▶ Task goal: Would you set down the lines running from the one that holds "intros Hwf. unfold" to the final line of the listing, both included, exactly and with no others?

╭──

(** *** Step 3, one index at a time *)

Lemma lane_mix_at_involutive (r : nat) (ws : list Z) (i : nat) :
  (i < 32)%nat -> words_wf ws ->
  words_wf (lane_mix_at r ws i) /\ lane_mix_at r (lane_mix_at r ws i) i = ws.
Proof.
  intros Hi [Hlen Hu]. unfold STATE_WORDS in Hlen.
  split.
  { split; [rewrite lane_mix_at_length; exact Hlen | apply lane_mix_at_u64, Hu]. }
  unfold lane_mix_at.
  assert (Hj : ((i + 5) mod 32 <> i)%nat) by lia.
  rewrite list_lookup_total_insert_eq by lia.
  rewrite list_lookup_total_insert_ne by lia.
  rewrite list_insert_insert_eq.
  rewrite Z.lxor_assoc, Z.lxor_nilpotent, Z.lxor_0_r.
  apply list_insert_id, list_lookup_lookup_total_lt. lia.
Qed.

(** *** Step 2, one pair at a time *)

Lemma unpair_mix_at_length r ws i : length (unpair_mix_at r ws i) = length ws.
Proof. unfold unpair_mix_at. rewrite !length_insert. reflexivity. Qed.

Lemma unpair_mix_at_u64 r ws i : Forall u64 ws -> Forall u64 (unpair_mix_at r ws i).
Proof.
  intros Hws. unfold unpair_mix_at.
  assert (Hb : u64 (Z.lxor (rotr64 (ws !!! (i + 1)%nat) (pair_rot_b i r)) (ws !!! i))).
  { apply u64_lxor; [| apply u64_lookup; assumption].
    apply rotr64_u64; [apply u64_lookup; assumption |].
    pose proof (pair_rot_b_range i r). lia. }
  apply Forall_insert; [apply Forall_insert; [assumption |] | assumption].
  apply u64_lxor; [| assumption].
  apply rotr64_u64; [apply u64_lookup; assumption |].
  pose proof (pair_rot_a_range i r). lia.
Qed.

Lemma pair_insert_id (ws : list Z) (i : nat) (a b a' b' : Z) :
  (i + 1 < length ws)%nat -> ws !!! i = a -> ws !!! (i + 1)%nat = b ->
  <[(i + 1)%nat := b]> (<[i := a]> (<[(i + 1)%nat := b']> (<[i := a']> ws))) = ws.
Proof.
  intros Hi Ha Hb.
  rewrite (list_insert_insert_ne _ i (i + 1)%nat a b') by lia.
  rewrite !list_insert_insert_eq.
  rewrite (list_insert_id ws i a)
    by (rewrite <- Ha; apply list_lookup_lookup_total_lt; lia).
  apply list_insert_id. rewrite <- Hb. apply list_lookup_lookup_total_lt. lia.
Qed.

Lemma pair_lookups (ws : list Z) (i : nat) (a b : Z) :
  (i + 1 < length ws)%nat ->
  <[(i + 1)%nat := b]> (<[i := a]> ws) !!! i = a /\
  <[(i + 1)%nat := b]> (<[i := a]> ws) !!! (i + 1)%nat = b.
Proof.
  intros Hi. split.
  - rewrite list_lookup_total_insert_ne by lia.
    apply list_lookup_total_insert_eq. lia.
  - apply list_lookup_total_insert_eq. rewrite length_insert. lia.
Qed.

Lemma unpair_pair_mix_at (r : nat) (ws : list Z) (i : nat) :
  (i + 1 < 32)%nat -> words_wf ws ->
  words_wf (pair_mix_at r ws i) /\ unpair_mix_at r (pair_mix_at r ws i) i = ws.
Proof.
  intros Hi [Hlen Hu]. unfold STATE_WORDS in Hlen.
  split.
  { split; [rewrite pair_mix_at_length; exact Hlen | apply pair_mix_at_u64, Hu]. }
  pose proof (u64_lookup ws i Hu) as Ha.
  pose proof (u64_lookup ws (i + 1) Hu) as Hb.
  pose proof (pair_rot_a_range i r) as Hra.
  pose proof (pair_rot_b_range i r) as Hrb.
  unfold unpair_mix_at, pair_mix_at.
  set (a := ws !!! i) in *. set (b := ws !!! (i + 1)%nat) in *.
  set (a' := rotl64 (Z.lxor a b) (pair_rot_a i r)).
  set (b' := rotl64 (Z.lxor b a') (pair_rot_b i r)).
  destruct (pair_lookups ws i a' b') as [-> ->]; [lia |].
  assert (Ha' : u64 a')
    by (apply rotl64_u64; [apply u64_lxor; assumption | lia]).
  subst b'. rewrite rotr64_rotl64 by (try apply u64_lxor; assumption).
  rewrite Z.lxor_assoc, Z.lxor_nilpotent, Z.lxor_0_r.
  subst a'. rewrite rotr64_rotl64 by (try apply u64_lxor; assumption).
  rewrite Z.lxor_assoc, Z.lxor_nilpotent, Z.lxor_0_r.
  apply pair_insert_id; [lia | reflexivity | reflexivity].
Qed.

Lemma pair_unpair_mix_at (r : nat) (ws : list Z) (i : nat) :
  (i + 1 < 32)%nat -> words_wf ws ->
  words_wf (unpair_mix_at r ws i) /\ pair_mix_at r (unpair_mix_at r ws i) i = ws.
Proof.
  intros Hi [Hlen Hu]. unfold STATE_WORDS in Hlen.
  split.
  { split; [rewrite unpair_mix_at_length; exact Hlen | apply unpair_mix_at_u64, Hu]. }
  pose proof (u64_lookup ws i Hu) as Ha.
  pose proof (u64_lookup ws (i + 1) Hu) as Hb.
  pose proof (pair_rot_a_range i r) as Hra.
  pose proof (pair_rot_b_range i r) as Hrb.
  unfold unpair_mix_at, pair_mix_at.
  set (a' := ws !!! i) in *. set (b' := ws !!! (i + 1)%nat) in *.
  set (b := Z.lxor (rotr64 b' (pair_rot_b i r)) a').
  set (a := Z.lxor (rotr64 a' (pair_rot_a i r)) b).
  destruct (pair_lookups ws i a b) as [-> ->]; [lia |].
  assert (Hab : Z.lxor a b = rotr64 a' (pair_rot_a i r)).
  { subst a. rewrite Z.lxor_assoc, Z.lxor_nilpotent, Z.lxor_0_r. reflexivity. }
  rewrite Hab, rotl64_rotr64 by assumption.
  assert (Hba : Z.lxor b a' = rotr64 b' (pair_rot_b i r)).
  { subst b. rewrite Z.lxor_assoc, Z.lxor_nilpotent, Z.lxor_0_r. reflexivity. }
  rewrite Hba, rotl64_rotr64 by assumption.
  apply pair_insert_id; [lia | reflexivity | reflexivity].
Qed.

(** *** Step 1 *)

Lemma inject_constant_involutive (r : nat) (ws : list Z) :
  words_wf ws ->
  words_wf (inject_constant r ws) /\ inject_constant r (inject_constant r ws) = ws.
Proof.
  intros [Hlen Hu]. unfold STATE_WORDS in Hlen.
  split.
  { split; [rewrite inject_constant_length; exact Hlen | apply inject_constant_u64, Hu]. }
  unfold inject_constant, STATE_WORDS.
  rewrite list_lookup_total_insert_eq by lia.
  rewrite list_insert_insert_eq.
  rewrite Z.lxor_assoc, Z.lxor_nilpotent, Z.lxor_0_r.
  apply list_insert_id, list_lookup_lookup_total_lt. lia.
Qed.

(** *** Rounds *)

Lemma even_indices_bound (i : nat) : In i even_indices -> (i + 1 < 32)%nat.
Proof.
  unfold even_indices. intros (k & <- & Hk%in_seq)%in_map_iff. lia.
Qed.

Lemma lane_mix_wf (r : nat) (idx : list nat) (ws : list Z) :
  words_wf ws -> words_wf (fold_left (lane_mix_at r) idx ws).
Proof.
  apply (fold_left_invariant words_wf). intros l i [Hl Hu].
  split; [rewrite lane_mix_at_length; exact Hl | apply lane_mix_at_u64, Hu].
Qed.

Lemma pair_mix_wf (r : nat) (idx : list nat) (ws : list Z) :
  words_wf ws -> words_wf (fold_left (pair_mix_at r) idx ws).
Proof.
  apply (fold_left_invariant words_wf). intros l i [Hl Hu].
  split; [rewrite pair_mix_at_length; exact Hl | apply pair_mix_at_u64, Hu].
Qed.

Lemma unpair_mix_wf (r : nat) (idx : list nat) (ws : list Z) :
  words_wf ws -> words_wf (fold_left (unpair_mix_at r) idx ws).
Proof.
  apply (fold_left_invariant words_wf). intros l i [Hl Hu].
  split; [rewrite unpair_mix_at_length; exact Hl | apply unpair_mix_at_u64, Hu].
Qed.

Lemma qfRound_wf (ws : list Z) (r : nat) : words_wf ws -> words_wf (qfRound ws r).
Proof.
  intros Hwf. unfold qfRound, lane_mix, pair_mix.
  apply lane_mix_wf, pair_mix_wf, inject_constant_involutive, Hwf.
Qed.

╰──

▶ Exercise output:
  intros Hwf. unfold qfRound, lane_mix, pair_mix.
  apply lane_mix_wf, pair_mix_wf, inject_constant_involutive, Hwf.
Qed.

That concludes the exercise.